W ciągu ostatniej dekady Szulkin wracał do pomysłu tej ekranizacji kilkakrotnie. Powstawały nowe wersje scenariusza.

"Ubu mnie zaskoczył" - mówi reżyser w "Rzeczpospolitej".

" Dojrzewał jak stare wino, historia dopisywała mu nowe znaczenia. Pewne wątki traciły znaczenie, inne stawały się mocniejsze. Tak jak zmieniały się ważne dla nas znaki. W ciągu dziesięciu lat upadł, na przykład, znak Solidarności. A budynki w centrum miasta, na których kiedyś wisiały podobizny przodowników pracy, teraz pooklejane są reklamami coca-coli. Król Ubu stał się dla mnie odkryciem. Bo jeśli zejdzie się do instynktów podstawowych, to nagle zdajemy sobie sprawę, jak bardzo wszyscy jesteśmy ułomni. Ale głód, strach, pożądanie są zawsze takie same. I pewne mechanizmy społeczne, choć to już bardziej skomplikowane, też w gruncie rzeczy pozostają podobne. Dlatego jestem przekonany, że Król Ubu - pomimo swej jarmarcznej konwencji - będzie moim komentarzem do świata" - wyjaśnia reżyser.

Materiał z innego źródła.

(** ** Fetching through a source *)

Lemma digest_unchanged_false url fresh last w b w' :
  digest_unchanged url fresh last w = (Ok b, w') -> b = true ->
  exists l, last = Some l /\ fresh = true /\ raw_Digest l <> "".
Proof.
  unfold digest_unchanged. destruct last as [l|]; [|by intros [= <- _]].
  destruct fresh; [|by intros [= <- _]]. destruct (str_eqb (raw_Digest l) "") eqn:E; [by intros [= <- _]|].
  apply str_eqb_neq in E. eauto.
Qed.

(** Reading the clock and verifying keep any predicate on the world. *)
Lemma Verify_now_inv P raw signers : eff_inv P (Verify_now raw signers).
Proof. by intros w. Qed.
Lemma VerifyAt_inv P raw signers at_ : eff_inv P (VerifyAt_ raw signers at_).
Proof. by intros w. Qed.
Lemma read_clock_inv P : eff_inv P read_clock.
Proof. by intros w. Qed.
End Sources.

#[export] Hint Resolve Verify_now_inv VerifyAt_inv read_clock_inv : go.

(** Proves that a computation keeps a predicate, following its structure; the
    calls it makes are in the hint database. *)
Ltac keeps :=
  repeat first
    [ apply eff_inv_ret | apply eff_inv_throw | apply eff_inv_of_result
    | solve [eauto with go]
    | apply eff_inv_wrap
    | apply eff_inv_bind; [|intros]
    | apply eff_inv_catch; [|intros]
    | case_match ].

Scenariusz jest daleki od oryginału Jarry'ego.

"Najważniejsze wydaje mi się to, że Jarry potrafił powiedzieć Król jest nagi" - twierdzi Szulkin.

"Miał w sobie śmiałość dziecka, żeby odkrywać chamstwo. Właśnie tę odwagę starałem się od niego zapożyczyć" - mówi w "Rzeczpospolitej" reżyser.

Zdjęcia do "Króla Ubu" mają zacząć się 27 maja. Będą kręcone w Warszawie, niemal w całości w należącym do Wyższej Szkoły Psychologii Społecznej gmachu przy ulicy Chodakowskiej. Gmach ten, w którym przed wojną mieściła się fabryka Szpotańskiego, dzisiaj nie jest jeszcze całkiem wyremontowany. Ekipa "Króla Ubu" znalazła plenery właśnie w jego zaniedbanej części.

W rolach głównych wystąpią Jan Peszek i Katarzyna Figura. W pozostałych rolach wystąpi cała plejada znakomitych aktorów, między innymi Krzysztof Kowalewski, Olgierd Łukaszewicz, Zofia Saretok, Wojciech Siemion, Maria Ciunelis, Maria Pakulnis, Leon Niemczyk, Marek Walczewski.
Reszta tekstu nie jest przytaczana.